The overall response rate to first-line chemotherapy in our study (27.4%) was lower than previous studies (Hong et al. 2010; Ma et al. 2021). Although the RECIST ver. 1.1 represents an evolution of these radiographic criteria, it relies on human measurement (Villaruz and Socinski 2013). The median OS (9.3 months), and disease control rate to first-line chemotherapy (87.3%) in our study were similar or superior compared to previous studies (Hong et al. 2010; Ma et al. 2021). Therefore, the difference in overall response rate is seen as a problem simply due to the difference in measurement between researchers.

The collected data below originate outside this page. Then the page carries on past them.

Lemma memoryAccess_good op pc s :
  0 <= pc < len body -> wf s -> good (memoryAccess memory body op pc s) (stepped pc).
Proof.
  intros Hpc Hw. unfold memoryAccess. goods. destruct (memory_case op) as [[[w ps] rs]|]; goods.
Qed.
Lemma memorySizeGrow_good op pc s :
  0 <= pc < len body -> wf s -> good (memorySizeGrow memory body op pc s) (stepped pc).
Proof.
  intros Hpc Hw. unfold memorySizeGrow. goods.
  eapply good_bind; [apply good_if; intros _; [by apply operate_good|by apply push_wf]|]. intros s' Hw'. goods.
Qed.
Lemma constant_good op pc s :
  0 <= pc < len body -> wf s -> good (constant body op pc s) (stepped pc).
Proof.
  intros Hpc Hw. unfold constant. goods.
  - pose proof (load_good Leb128.LoadInt32 "read i32 immediate" (pc + 1) Leb128.LoadInt32_prefix ltac:(lia)) as H.
    destruct (from body (pc + 1)) as [b|e']; [|exact H].
    destruct (map_err _ _) as [[v n]|e']; [|exact H]. cbn in H. goods.
  - pose proof (load_good Leb128.LoadInt64 "read i64 immediate" (pc + 1) Leb128.LoadInt64_prefix ltac:(lia)) as H.
    destruct (from body (pc + 1)) as [b|e']; [|exact H].
    destruct (map_err _ _) as [[v n]|e']; [|exact H]. cbn in H. goods.
Qed.
Lemma variable_good op pc s :
  0 <= pc < len body -> wf s -> good (variable globals functionType localTypes body op pc s) (stepped pc).
Proof. intros Hpc Hw. unfold variable. goods. Qed.
Lemma call_good pc s :
  0 <= pc < len body -> wf s -> good (call m functions body pc s) (stepped pc).
Proof.
  intros Hpc Hw. unfold call. goods. apply Z.leb_gt in E.
  eapply good_bind; [apply at_good; lia|]. intros ti Hti.
  eapply good_bind; [apply at_good_true; by apply (Forall_lookup_1 _ _ _ _ Hfun Hti)|]. intros ft _. goods.
Qed.
Lemma call_indirect_good pc s :
  0 <= pc < len body -> wf s -> good (call_indirect m enabledFeatures tables body pc s) (stepped pc).
Proof.
  intros Hpc Hw. unfold call_indirect. goods. apply Z.leb_gt in E.
  eapply good_bind; [apply at_good_true; lia|]. intros ft _. goods.
Qed.
Lemma numeric_good op pc s : wf s -> good (numeric enabledFeatures op pc s) (stepped pc).
Proof.
  intros Hw. unfold numeric. destruct (numeric_case op) as [[[f ps] rs]|]; [|done].
  eapply good_bind; [destruct f; [apply needFeature_good|exact I]|]. intros [] _. goods.
Qed.
Lemma tableGetSet_good op pc s :
  0 <= pc < len body -> wf s -> good (tableGetSet enabledFeatures tables body op pc s) (stepped pc).
Proof.
  intros Hpc Hw. unfold tableGetSet. goods.
  eapply good_bind; [apply good_if; intros _; by apply operate_good|]. intros s' Hw'. goods.
Qed.

(** *** Branches *)
Lemma at_cs_good {A} (cs : list A) i : 0 <= i -> (len cs <=? i) = false -> good (at_ cs i) (fun _ => True).
Proof. intros ? E%Z.leb_gt. apply at_good_true. lia. Qed.
Lemma br_good pc s cs : 0 <= pc < len body -> wf s -> good (br body pc s cs) (stepped pc).
Proof.
  intros Hpc Hw. unfold br. goods. eapply good_bind; [by apply at_cs_good|]. intros target _. goods.
Qed.
Lemma br_if_good pc s cs : 0 <= pc < len body -> wf s -> good (br_if body pc s cs) (stepped pc).
Proof.
  intros Hpc Hw. unfold br_if. goods. eapply good_bind; [by apply at_cs_good|]. intros target _. goods.
Qed.
Lemma loadU32_of_good w (r : list Z) :
  good (map_err (Immediate w) (Leb128.LoadUint32 r)) (fun x => 0 <= x.1 /\ 1 <= x.2 <= len r).
Proof.
  destruct (Leb128.LoadUint32 r) as [[v n]|] eqn:E; [|done]. cbn.
  pose proof (Leb128.LoadUint32_prefix _ _ _ E) as [? _]. by apply Leb128.LoadUint32_range in E as [? _].
Qed.
Lemma readLabels_good n r num :
  good (readLabels n r num) (fun x => Forall (Z.le 0) x.1.1 /\ num <= x.1.2).
Proof.
  revert r num. induction n as [|n IH]; intros r num; cbn [readLabels]; [split; [constructor|cbn; lia]|].
  eapply good_bind; [apply loadU32_of_good|]. intros [l k] [? ?].
  eapply good_bind; [apply IH|]. intros [[ls num'] r'] [? ?]. cbn in *. split; [by constructor|lia].
Qed.
Lemma checkLabel_good cs d l : 0 <= l -> good (checkLabel cs d l) (fun _ => True).
Proof.
  intros Hl. unfold checkLabel. goods. eapply good_bind; [by apply at_cs_good|]. intros label _. goods. done.
Qed.
Lemma each_good {A} (f : A -> result val_err unit) (P : A -> Prop) l :
  (forall x, P x -> good (f x) (fun _ => True)) -> Forall P l -> good (each f l) (fun _ => True).
Proof.
  intros Hf. induction 1 as [|x l Hx _ IH]; [done|]. cbn [each].
  eapply good_bind; [by apply Hf|]. intros [] _. exact IH.
Qed.
Lemma br_table_good pc s cs :
  0 <= pc < len body -> wf s -> good (br_table enabledFeatures body pc s cs) (stepped pc).
Proof.
  intros Hpc Hw. unfold br_table. cbv zeta.
  eapply good_bind; [apply from_good; lia|]. intros r _.
  eapply good_bind; [apply loadU32_of_good|]. intros [nl num] [? ?].
  eapply good_bind; [apply readLabels_good|]. intros [[ls num'] r'] [Hls ?].
  eapply good_bind; [apply loadU32_of_good|]. intros [ln n] [? ?]. cbn [fst snd] in *. goods.
  eapply good_bind; [by apply at_cs_good|]. intros target _.
  eapply (good_bind _ _ (fun x => wf x.2)).
  - apply good_if; intros _.
    + eapply good_bind; [by apply popDefault_good|]. by intros [ts s'] ?.
    + eapply good_bind; [by apply requireStackValues_good|]. by intros s' ?.
  - intros [d s'] Hw'. eapply good_bind; [eapply each_good; [intros; by apply checkLabel_good|done]|].
    intros [] _. goods.
Qed.

(** *** References, bulk operations, vectors and atomics *)
Lemma next_byte_good pc op : 0 <= pc -> body !! Z.to_nat pc = Some op -> op <> OpcodeEnd ->
  good (at_ body (pc + 1)) (fun x => body !! Z.to_nat (pc + 1) = Some x).
Proof. intros H0 Hop Hne. apply at_good. pose proof (next_byte pc op H0 Hop Hne). lia. Qed.
Lemma reference_good op pc s :
  0 <= pc < len body -> body !! Z.to_nat pc = Some op -> op <> OpcodeEnd -> wf s ->
  good (reference enabledFeatures declared body op pc s) (stepped pc).
Proof.
  intros Hpc Hop Hne Hw. unfold reference. goods.
  eapply good_bind; [eapply next_byte_good; eauto; lia|]. intros rt _. goods.
Qed.
Lemma dataIndex_good pc : 0 <= pc <= len body -> good (dataIndex m body pc) (fun x => pc <= x /\ x < len body).
Proof. intros. unfold dataIndex. destruct (DataCountSection m); [|done]. goods. cbn. lia. Qed.
Lemma reservedZero_good pc : 0 <= pc <= len body -> good (reservedZero body pc) (fun _ => pc < len body).
Proof. intros. unfold reservedZero. goods. cbn. lia. Qed.
Lemma bulkImmediates_good op pc : 0 <= pc < len body ->
  good (bulkImmediates m enabledFeatures memory tables body op pc) (fun x => pc <= x.1).
Proof.
  intros Hpc. unfold bulkImmediates. goods.
  - eapply good_bind; [apply dataIndex_good; lia|]. intros pc' ?. cbv beta in *. cbn. lia.
  - eapply (good_bind _ _ (fun x => pc <= x < len body)).
    { apply good_if; intros _; [|cbn; lia]. eapply good_weaken; [apply dataIndex_good; lia|]. cbn. intros; lia. }
    intros pc' ?. cbv beta in *. eapply good_bind; [apply reservedZero_good; lia|]. intros [] ?. cbv beta in *. apply good_if; [|cbn; lia].
    intros _. eapply good_bind; [apply reservedZero_good; lia|]. cbn. intros; lia.
  - cbn. lia.
  - cbn. lia.
  - cbn. lia.
  - cbn. lia.
Qed.
Lemma misc_good pc s : 0 <= pc < len body -> wf s ->
  good (misc m enabledFeatures memory tables body pc s) (stepped pc).
Proof.
  intros Hpc Hw. unfold misc. goods.
  - destruct (default _ _). goods.
  - eapply good_bind; [apply bulkImmediates_good; lia|]. intros [pc' ps] ?. cbv beta in *. cbn [fst] in *. goods.
  - eapply (good_bind _ _ wf); [repeat (apply good_if; intros _; [by apply operate_good|]); done|].
    intros s' Hw'. goods.
Qed.
Lemma laneBelow_good pc ceil : 0 <= pc -> good (laneBelow body pc ceil) (fun _ => True).
Proof.
  intros Hpc. unfold laneBelow. goods. apply Z.leb_gt in E.
  eapply good_bind; [apply at_good_true; lia|]. intros lane _. by goods.
Qed.
Lemma memLane_good pc al ceil : 0 <= pc < len body -> good (memLane memory body pc al ceil) (fun x => pc <= x).
Proof.
  intros Hpc. unfold memLane. goods. eapply good_bind; [apply laneBelow_good; lia|]. intros _ _. cbn. lia.
Qed.
Lemma vector_good pc s :
  0 <= pc < len body -> body !! Z.to_nat pc = Some OpcodeVecPrefix -> wf s ->
  good (vector enabledFeatures memory body pc s) (stepped pc).
Proof.
  intros Hpc Hop Hw. pose proof (next_byte pc _ ltac:(lia) Hop ltac:(done)) as Hn.
  unfold vector. cbv zeta. eapply good_bind; [by eapply next_byte_good; [lia|eauto|]|]. intros vop _. goods.
  destruct (vec_case vop) as [[ps rs]|]; [goods|]. goods.
  destruct (vecLoadLanes vop) as [[al c]|].
  { eapply good_bind; [apply memLane_good; lia|]. intros pc' ?. cbv beta in *. goods. }
  destruct (vecStoreLanes vop) as [[al c]|].
  { eapply good_bind; [apply memLane_good; lia|]. intros pc' ?. cbv beta in *. goods. }
  destruct (vecExtractLanes vop) as [[c rt]|].
  { eapply good_bind; [apply laneBelow_good; lia|]. intros _ _. goods. }
  destruct (vecReplaceLanes vop) as [[c rt]|].
  { eapply good_bind; [apply laneBelow_good; lia|]. intros _ _. goods. }
  destruct (vecSplatValueTypes vop); goods.
Qed.
Lemma atomic_good pc s :
  0 <= pc < len body -> body !! Z.to_nat pc = Some OpcodeAtomicPrefix -> wf s ->
  good (atomic enabledFeatures memory body pc s) (stepped pc).
Proof.
  intros Hpc Hop Hw. pose proof (next_byte pc _ ltac:(lia) Hop ltac:(done)) as Hn.
  unfold atomic. cbv zeta. eapply good_bind; [by eapply next_byte_good; [lia|eauto|]|]. intros aop Ha. goods.
  - apply Z.eqb_eq in E as ->. eapply good_bind; [eapply next_byte_good; [lia|exact Ha|done]|]. intros imm _. goods.
  - destruct (atomic_case aop) as [[[al ps] rs]|]; goods.
Qed.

This study had several limitations. First, it was a retrospective, observational single-center study with a small number of patients, although 10 years of medical records were available. However, considering the low prevalence of SCLC, it is not a number to be underestimated. Second, we did not evaluate potential confounding factors, such as hemoglobin, emphysema, destructive tuberculosis changes, pneumoconiosis, and pulmonary fibrosis. Given the high prevalence and morbidity of tuberculosis in Korea, the impact of these factors on DLco may be considerable. Finally, the prognosis of patients treated with immune checkpoint inhibitors was not analyzed. Adding an immune checkpoint inhibitor to platinum-based doublet therapy is the new standard of care for first-line treatment of ED-SCLC (Ganti et al. 2021). In South Korea, atezolizumab combined with EC therapy has only been available since August 1, 2020, so the effect of immunotherapy could not be assessed. Nonetheless, to our knowledge, this is the first study showing that a low DLco is associated with a poor prognosis in patients with ED-SCLC. Further prospective cohort studies are needed to verify whether DLco is a poor prognostic factor in SCLC patients.